Knee Cartilage Restoration Q&A

The cartilage in the knee joint is called articular cartilage. Articular cartilage is the material that covers the ends of the bones. It acts as a shock absorber allowing the knee to move smoothly, and prevents the bones from rubbing against one another. Every year in the U.S., more than 6 million people suffer damage to the articular cartilage in their knees. If the damage is not treated, it can lead to arthritis and the need for a knee replacement.

What causes cartilage damage in the knee?

Many different things can cause damage to the cartilage in the knee, everything from a single injury to repetitive use, and aging which causes wear and tear on the cartilage. Athletes and people who are physically active have higher rates of cartilage injury and damage.

Will cartilage damage affect my ability to play sports? Cause disability?

Yes, cartilage damage will definitely affect your ability to play sports and lead an active lifestyle. In fact, cartilage damage can progress to a point that it causes problems and disability even with simple things in daily life like walking around or climbing stairs.

What are the symptoms of cartilage damage?

Pain is the main symptom associated with cartilage damage, but this can be accompanied by swelling and clicking. Dr. Van Thiel will ask specific questions to determine if your issue is cartilage related.

Can damaged cartilage heal on its own?

Cartilage damage cannot heal itself.  However, it can become less painful.  Reduction in pain typically happens within the first 4-6 weeks from the onset of problems. If pain has been occurring longer than this, the chance of “healing” or a decrease in pain is low.  Think of a pothole in the road. As this pothole gets bigger, it will cause more and more issues, and it does not have the ability to “fill” itself in.
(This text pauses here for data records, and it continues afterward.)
Lemma event_of_fields a b :
  event_of a = event_of b ->
  verb a = verb b
  /\ actor_content_type a = actor_content_type b
  /\ actor_object_id a = actor_object_id b
  /\ target_content_type a = target_content_type b
  /\ target_object_id a = target_object_id b
  /\ action_object_content_type a = action_object_content_type b
  /\ action_object_object_id a = action_object_object_id b
  /\ timestamp a = timestamp b
  /\ level a = level b.
Proof.
  destruct a, b. unfold event_of. cbn. intros H. inversion H; subst.
  repeat split.
Qed.

Ltac name_cases name :=
  unfold column_of_name;
  repeat match goal with
         | |- context [if String.eqb name ?s then Some ?c else _] =>
             let E := fresh "E" in
             destruct (String.eqb name s) eqn:E;
             [apply String.eqb_eq in E|]
         end.

Lemma column_of_name_id name :
  column_of_name name = Some c_id -> name = "id" \/ name = "pk".
Proof. name_cases name; intros H; try discriminate; subst; auto. Qed.

Lemma column_of_name_recipient name :
  column_of_name name = Some c_recipient -> name = "recipient".
Proof. name_cases name; intros H; try discriminate; subst; auto. Qed.

Lemma setattr_keeps name v n :
  name <> "id" -> name <> "pk" -> name <> "recipient" ->
  id (setattr name v n) = id n /\ recipient (setattr name v n) = recipient n.
Proof.
  intros H1 H2 H3. unfold setattr.
  destruct (column_of_name name) as [c|] eqn:E; [|tauto].
  destruct c; try (split; reflexivity).
  - apply column_of_name_id in E. tauto.
  - apply column_of_name_recipient in E. tauto.
Qed.

Lemma set_optional_objs_alike optional_objs :
  forall a b kwargs,
    event_of a = event_of b ->
    alike (set_optional_objs optional_objs a kwargs)
          (set_optional_objs optional_objs b kwargs).
Proof.
  induction optional_objs as [|[obj opt] rest IH]; intros a b kwargs Hab.
  - simpl. auto.
  - destruct obj; cbn [set_optional_objs]; try (now apply IH);
      destruct (kw_pop_default _ _ kwargs) as [flag kw'];
      cbn [attr_pk get_for_model rbind];
      try reflexivity;
      apply IH; now repeat apply event_of_setattr.
Qed.

Lemma set_optional_objs_ok target action_object n kwargs :
  optional_model (Some target) = true ->
  optional_model (Some action_object) = true ->
  kw_get "target_for_concrete_model" kwargs = None ->
  kw_get "action_object_for_concrete_model" kwargs = None ->
  exists n',
    set_optional_objs [(target, "target"); (action_object, "action_object")]
      n kwargs = Ok (n', kwargs)
    /\ id n' = id n /\ recipient n' = recipient n.
Proof.
  intros Ht Ha Hft Hfa.
  destruct target; try discriminate; destruct action_object; try discriminate;
    cbn [set_optional_objs append];
    rewrite ?(kw_pop_default_absent _ _ _ Hft),
            ?(kw_pop_default_absent _ _ _ Hfa);
    cbn [attr_pk get_for_model rbind];
    eexists; (split; [reflexivity|split; reflexivity]).
Qed.
(** * BaseRunner: the simulation tick of [LevelManager]

    A shallow embedding of [src/components/World/LevelManager.tsx] (the
    [useFrame] callback that moves, collides, purges and spawns the game
    objects) together with the constants of the types module and the store
    of [src/store.ts], and the properties of the specification that concern
    them.

    Numbers.  JavaScript numbers are IEEE-754 doubles.  They are modelled by
    exact rationals [Q]: every comparison, branch and update of the source is
    kept, rounding is not modelled.  [level], [laneCount] and the letter
    indices only ever hold integers in the store and are modelled by [Z].

    Effects.  The callbacks into the store, the DOM events and the audio cues
    are collected, in program order, in a list of [Event]s.  [Math.random] is
    a stream of rolls read through a cursor, [uuidv4] a counter of fresh
    handles. *)

From Stdlib Require Import QArith Qminmax Qabs Qround Qreals.
From Stdlib Require Import Reals Lra Lqa Lia ZArith List String Bool DecimalString.
From Stdlib Require Import Permutation.
Import ListNotations.

Local Open Scope Q_scope.

(** ** Numbers *)

Module Num.

(** [a < b] on numbers, as a boolean. *)
Definition ltb (a b : Q) : bool :=
  match a ?= b with Lt => true | _ => false end.

(** [a > b]. *)
Definition gtb (a b : Q) : bool := ltb b a.

(** [a >= b]. *)
Definition geb (a b : Q) : bool := negb (ltb a b).

(** [a <= b]. *)
Definition leb (a b : Q) : bool := negb (ltb b a).

(** [v || d] on an optional number: [undefined] and [0] are falsy. *)
Definition orDefault (v : option Q) (d : Q) : Q :=
  match v with
  | Some q => if Qeq_bool q 0 then d else q
  | None => d
  end.

(** [THREE.MathUtils.lerp (x, y, t) = (1 - t) * x + t * y]. *)
Definition lerp (x y t : Q) : Q := (1 - t) * x + t * y.

(** [Math.sqrt (s) < r] for [r >= 0]: decided on the squares, which is the
    same test over the reals (lemma [sqrt_lt_squares] below). *)
Definition sqrt_ltb (s r : Q) : bool := ltb s (r * r).

(** [Math.min (...l)] of a non-empty array given by head and tail. *)
Definition minList (h : Q) (t : list Q) : Q := fold_left Qmin t h.

End Num.

Infix "<?" := Num.ltb (at level 70, no associativity) : Q_scope.
Infix ">?" := Num.gtb (at level 70, no associativity) : Q_scope.
Infix ">=?" := Num.geb (at level 70, no associativity) : Q_scope.
Infix "<=?" := Num.leb (at level 70, no associativity) : Q_scope.

(** ** The types module *)

Inductive GameStatus := MENU | PLAYING | SHOP | GAME_OVER | VICTORY.

Inductive ObjectType :=
  | OBSTACLE | GEM | LETTER | SHOP_PORTAL | ALIEN | MISSILE | MAGNET | SHIELD
  | DRONE | LASER_GATE | BARRIER | SPIKE_FLOOR | TURRET | JUMP_PAD | SPEED_BOOST.

Scheme Equality for GameStatus.
Scheme Equality for ObjectType.

Declare Scope obj_scope.
Delimit Scope obj_scope with obj.
Infix "=?" := ObjectType_beq (at level 70, no associativity) : obj_scope.

(** [position: [number, number, number]]: lane axis, vertical axis, forward
    axis. *)
Record Triple := mkTriple { at0 : Q; at1 : Q; at2 : Q }.

(** [THREE.Vector3]. *)
Record Vector3 := mkVector3 { vx : Q; vy : Q; vz : Q }.

Record GameObject := mkGameObject {
  id : nat;
  type : ObjectType;
  position : Triple;
  active : bool;
  value : option string;
  color : option string;
  targetIndex : option Z;
  points : option Q;
  hasFired : option bool;
  moveDirection : option Q;
  moveSpeed : option Q;
  laserActive : option bool
}.

Definition LANE_WIDTH : Q := 2.2.
Definition SPAWN_DISTANCE : Q := 120.
Definition REMOVE_DISTANCE : Q := 20.

Definition GEMINI_COLORS : list string :=
  ["#2979ff"; "#ff1744"; "#ffea00"; "#2979ff"; "#00e676"; "#ff1744"]%string.

(** In-place updates of one field of an object. *)
Definition setPosition (o : GameObject) (p : Triple) : GameObject :=
  mkGameObject (id o) (type o) p (active o) (value o) (color o) (targetIndex o)
    (points o) (hasFired o) (moveDirection o) (moveSpeed o) (laserActive o).
(** * smooai_file: the metadata resolution cascade and the File entity

    A shallow embedding of the Python package [smooai_file]
    ([_source.py], [_metadata.py], [_content_disposition.py],
    [_detection.py], [_file.py]) and the properties of its metadata
    resolver, its Content-Disposition parser and its File entity.

    Conventions of the embedding.
    - A Python [str] is a [string]: a sequence of characters with code
      points 0..255 (ISO-8859-1), the range in which [str.lower],
      [str.isspace] and the classes of [re] are modelled.  A text with a
      code point above 255 is outside the embedding, and a property of a
      [string] says nothing about it.  [bytes] is [list byte].
    - [None] is [None]; a value that is "falsy" in Python ([None] or the
      empty string / empty bytes) is tested with [truthy] / [truthy_bytes].
    - A raised exception is the left injection of a sum, and a method that
      mutates [self] or the outside world returns the new entity and world
      next to its result, also when it raises.
    - Functions of external libraries (puremagic, mimetypes, urllib, email,
      the [int] constructor, [os.path.abspath]) are the fields of a record
      [Env] that the definitions take as their first argument; the
      patterns the package hands to [re] are translated to a small
      backtracking matcher.
    - The operating system is a record [World]: the files a path can be
      read from, each with its content, the size and the times [os.stat]
      reports for it, and, for every path and every mode the package
      writes in, whether [open] lets the path be written as a regular
      file, raises, or opens something that is no regular file.  The
      times of a file are values of [datetime]: a file dated outside the
      range of [datetime], for which [datetime.fromtimestamp] raises, is
      not a file of these worlds. *)

From Stdlib Require Import ZArith Lia Bool Ascii.
From stdpp Require Import base option list gmap strings.

Local Open Scope stdpp_scope.

(** ** Characters and strings as Python has them *)

Module Py.

Definition bytes := list Byte.byte.

(** [bool(x)] for an optional string: [None] and the empty string are false. *)
Definition truthy (o : option string) : bool :=
  match o with
  | Some (String _ _) => true
  | _ => false
  end.

(** [bool(data)] for optional bytes. *)
Definition truthy_bytes (o : option bytes) : bool :=
  match o with
  | Some (_ :: _) => true
  | _ => false
  end.

(** [str.isspace] on one character (code points below 256). *)
Definition isspace (c : ascii) : bool :=
  let n := nat_of_ascii c in
  ((9 <=? n) && (n <=? 13)) || ((28 <=? n) && (n <=? 32))
  || (n =? 133) || (n =? 160).
#[global] Instance visible_dec e : Decision (visible e).
Proof. unfold visible. apply _. Defined.

(** The element constants at the top of the script, each bound once by
    [document.getElementById]. *)
Inductive Id :=
  | getForecastBtn | resultsDiv | loadingDiv | loadingMessage | errorBox
  | errorMessage | locationDisplay | weatherDisplay | fragranceRecommendation
  | fragranceReason.

#[global] Instance Id_eq_dec : EqDecision Id.
Proof. solve_decision. Defined.

Definition Document := Id → Element.

(** A write to one element leaves the others as they are. *)
Definition modify (i : Id) (f : Element → Element) (d : Document) : Document :=
  λ j, if decide (j = i) then f (d j) else d j.

(** *** UI update functions *)

Definition showLoading (message : string) (d : Document) : Document :=
  let d := modify loadingMessage (set_textContent message) d in
  let d := modify loadingDiv (classList_remove "hidden") d in
  let d := modify resultsDiv (classList_add "hidden") d in
  let d := modify errorBox (classList_add "hidden") d in
  let d := modify getForecastBtn (set_disabled true) d in
  modify getForecastBtn
    (λ e, classList_add "cursor-not-allowed" (classList_add "opacity-50" e)) d.

Definition hideLoading (d : Document) : Document :=
  let d := modify loadingDiv (classList_add "hidden") d in
  let d := modify getForecastBtn (set_disabled false) d in
  modify getForecastBtn
    (λ e, classList_remove "cursor-not-allowed" (classList_remove "opacity-50" e)) d.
Can damaged cartilage cause joint damage?

Yes. Cartilage damage can cause further joint damage because the rough area of the cartilage defect will rub against healthy parts of the knee during motion. This can lead to further destruction of the joint.  Imagine sand paper rubbing on a smooth surface. This is what happens in the knee with cartilage damage. That smooth surface will eventually wear and become rough like the sand paper, and cause pain.
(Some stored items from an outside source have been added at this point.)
(** [k] failures that use the counter up, followed by one more. *)
Lemma fails_until_exhausted (k : nat) (s : State) (fuel : nat) :
  ready s = true ->
  retries s = Z.of_nat k ->
  retries s <= 2 ^ 53 ->
  (forall i, (i <= k)%nat -> kind_of (nth_promise i (world s)) = KRejects) ->
  (2 * k + 2 <= fuel)%nat ->
  phase (run fuel s) = Failed retries_exhausted
  /\ invocations (run fuel s) = (invocations s + k + 1)%nat
  /\ hd_error (trace (run fuel s)) = Some (Reject retries_exhausted).
Proof.
  intros Hready Hk Hmax Hfail Hfuel.
  destruct (retry_loop k s Hready ltac:(lia) Hmax
              (fun i Hi => Hfail i ltac:(lia))) as (Ha & Hb & Hc & Hd & He).
  destruct (kind_rejects _ (Hfail k (le_n k))) as (dt & e & Hrej).
  rewrite (run_split (2 * k) fuel) by lia.
  destruct (attempt_exhausts (run (2 * k) s) dt e (fuel - 2 * k) Ha)
    as (Hp & Hi & Ht & _); [rewrite Hd; exact Hrej | lia | lia |].
  rewrite Hp, Hi, Ht, He. repeat split; auto; lia.
Qed.

Lemma idle_ready (w : W) (n d t0 : Z) : ready (idle w n d t0 : State) = true.
Proof. reflexivity. Qed.

(** ** Exhausting the retries *)

(** C1, as amended: for every maxRetries = n with 0 <= n <= 2^53, an
    operation whose invocations all fail is invoked exactly n + 1 times,
    after which the promise of retryOperation is rejected with the
    retries-exhausted error; this covers n = 0, with exactly one
    invocation.  The result is the same for every number of event-loop
    turns from 2n + 2 on. *)
Theorem always_failing_invoked_n_plus_1 (w : W) (n d t0 : Z) (fuel : nat) :
  0 <= n <= 2 ^ 53 ->
  (forall i, (i <= Z.to_nat n)%nat ->
             kind_of (nth_promise i w) = KRejects) ->
  (2 * Z.to_nat n + 2 <= fuel)%nat ->
  let s := retryOperation operation fires_at fuel w n d t0 in
  phase s = Failed retries_exhausted
  /\ invocations s = (Z.to_nat n + 1)%nat
  /\ hd_error (trace s) = Some (Reject retries_exhausted).
Proof.
  intros Hn Hfail Hfuel. cbn zeta. unfold retryOperation.
  destruct (fails_until_exhausted (Z.to_nat n) (idle w n d t0) fuel)
    as (Hp & Hi & Ht); auto using idle_ready; cbn; lia.
Qed.
(** The constructor adds one custom resource and one distribution to the
    construct tree, and both carry the deployment identifier. *)
Lemma construct_children h scope id props fuel w site w' :
  construct h scope id props fuel w = (Return site, w') ->
  customResources w' = (customResources w ++ [publish_request site])%list
  /\ distributions w' = (distributions w ++ [this_cfDistribution site])%list
  /\ originPath (this_cfDistribution site) = this_deployId site
  /\ origin_bucket (this_cfDistribution site) = this_s3Bucket site.
Proof.
  intros H.
  apply construct_Return_inv in H
    as (ph & w1 & w2 & w3 & assets & w4 & bucket & w5 & fn & w6 & zone & w7
        & cert & w8 & dist & w9 & w10 & H1 & H2 & H3 & H4 & H5 & H6 & H7 & H8
        & H9 & H10 & H11 & ->).
  apply createCfDistribution_Return in H9 as (Ho & Hb & _ & _ & Hc).
  cbv [createS3Deployment add_child] in H11. injection H11 as <-.
  cbn [this_cfDistribution this_deployId this_s3Bucket].
  repeat split; auto.
  - unfold customResources. cbn [children]. rewrite select_app. cbn [select as_customResource].
    f_equal.
    transitivity (customResources w9);
      [ exact (preserves_run _ _ _ _ _
                 (preserves_createRoute53Records as_customResource
                    (fun _ _ _ _ => eq_refl) (fun _ _ _ _ => eq_refl) props zone dist) H10) |].
    unfold customResources at 1. rewrite Hc, select_app. cbn [select as_customResource].
    rewrite app_nil_r.
    transitivity (customResources w7);
      [ exact (preserves_run _ _ _ _ _
                 (preserves_createCertificate as_customResource
                    (fun _ _ _ _ => eq_refl) h props zone) H8) |].
    transitivity (customResources w6);
      [ exact (preserves_run _ _ _ _ _
                 (preserves_lookupHostedZone as_customResource
                    (fun _ _ => eq_refl) h props) H7) |].
    transitivity (customResources w5);
      [ exact (preserves_run _ _ _ _ _
                 (preserves_createCustomResourceFunction as_customResource
                    (fun _ => eq_refl) (fun _ => eq_refl) h) H6) |].
    transitivity (customResources w4);
      [ exact (preserves_run _ _ _ _ _
                 (preserves_createS3Bucket as_customResource
                    (fun _ => eq_refl) h props) H5) |].
    transitivity (customResources w3);
      [ exact (preserves_run _ _ _ _ _
                 (preserves_buildApp as_customResource
                    (fun _ => eq_refl) h scope id props _ _ _ _ _ fuel) H4) |].
    transitivity (customResources w2);
      [ exact (preserves_run _ _ _ _ _
                 (preserves_validateCustomDomainSettings as_customResource props) H3) |].
    transitivity (customResources w1);
      [ exact (preserves_run _ _ _ _ _ (preserves_emit as_customResource _) H2) |].
    exact (preserves_run _ _ _ _ _
             (preserves_placeholders as_customResource (fun _ _ => eq_refl) scope _ _) H1).
  - unfold distributions. cbn [children]. rewrite select_app. cbn [select as_distribution].
    rewrite app_nil_r.
    transitivity (distributions w9);
      [ exact (preserves_run _ _ _ _ _
                 (preserves_createRoute53Records as_distribution
                    (fun _ _ _ _ => eq_refl) (fun _ _ _ _ => eq_refl) props zone dist) H10) |].
    unfold distributions at 1. rewrite Hc, select_app. cbn [select as_distribution].
    f_equal.
    transitivity (distributions w7);
      [ exact (preserves_run _ _ _ _ _
                 (preserves_createCertificate as_distribution
                    (fun _ _ _ _ => eq_refl) h props zone) H8) |].
    transitivity (distributions w6);
      [ exact (preserves_run _ _ _ _ _
                 (preserves_lookupHostedZone as_distribution
                    (fun _ _ => eq_refl) h props) H7) |].
    transitivity (distributions w5);
      [ exact (preserves_run _ _ _ _ _
                 (preserves_createCustomResourceFunction as_distribution
                    (fun _ => eq_refl) (fun _ => eq_refl) h) H6) |].
    transitivity (distributions w4);
      [ exact (preserves_run _ _ _ _ _
                 (preserves_createS3Bucket as_distribution
                    (fun _ => eq_refl) h props) H5) |].
    transitivity (distributions w3);
      [ exact (preserves_run _ _ _ _ _
                 (preserves_buildApp as_distribution
                    (fun _ => eq_refl) h scope id props _ _ _ _ _ fuel) H4) |].
    transitivity (distributions w2);
      [ exact (preserves_run _ _ _ _ _
                 (preserves_validateCustomDomainSettings as_distribution props) H3) |].
    transitivity (distributions w1);
      [ exact (preserves_run _ _ _ _ _ (preserves_emit as_distribution _) H2) |].
    exact (preserves_run _ _ _ _ _
             (preserves_placeholders as_distribution (fun _ _ => eq_refl) scope _ _) H1).
Qed.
Can damaged cartilage cause arthritis?

Yes, damage to or the loss of a piece of cartilage can cause arthritis in the knee. This is a difficult situation because Dr. Van Thiel is able to replace a missing piece of cartilage with new cartilage, but once arthritis occurs the option of cartilage restoration becomes very limited.
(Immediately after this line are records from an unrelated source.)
Lemma split_free (sep : ascii) (s : string) :
  free_of sep s = true -> split sep s = [s].
Proof.
  induction s as [|c s IH]; simpl; [reflexivity|].
  intros H. apply andb_true_iff in H as [Hc Hs].
  apply negb_true_iff in Hc. now rewrite Hc, (IH Hs).
Qed.

Lemma split_app (sep : ascii) (s rest : string) :
  free_of sep s = true ->
  split sep (s ++ String sep rest) = s :: split sep rest.
Proof.
  induction s as [|c s IH]; intros H.
  - rewrite append_nil_l. simpl. now rewrite Ascii.eqb_refl.
  - simpl in H. apply andb_true_iff in H as [Hc Hs].
    apply negb_true_iff in Hc. rewrite append_cons. simpl. rewrite Hc.
    now rewrite (IH Hs).
Qed.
Who is a good candidate for cartilage restoration?

Anyone who leads an active lifestyle but feels limited by pain, swelling and dysfunction may be a candidate for cartilage restoration.  The best way to determine if you are a candidate is to schedule a consultation with for Dr. Van Thiel. He will examine your knee joint, and possibly order a specialized MRI to determine the health of the cartilage surfaces, and whether you would be a good candidate for restoration.

What treatments are available to repair cartilage damage?

Orthopedic research and technology continues to advance and more options to repair cartilage loss continue to emerge. The three main groups of possible treatments for cartilage damage include the use of a patient’s own cartilage cells, stem cells, or donor cartilage.  Within each group there are different techniques and these options can be tailored to fit the specific patient and problem.

What is microfracture and when will it be recommended?

Microfracture refers to drilling into a patient’s bone around a cartilage defect to stimulate the release of stem cells and blood that can create a “cartilage like” replacement for cartilage damage. But, the new cartilage is not as good as the original cartilage. Microfracture is widely used, but Dr. Van Thiel believes that there are currently better options for cartilage replacement that can restore a more normal joint.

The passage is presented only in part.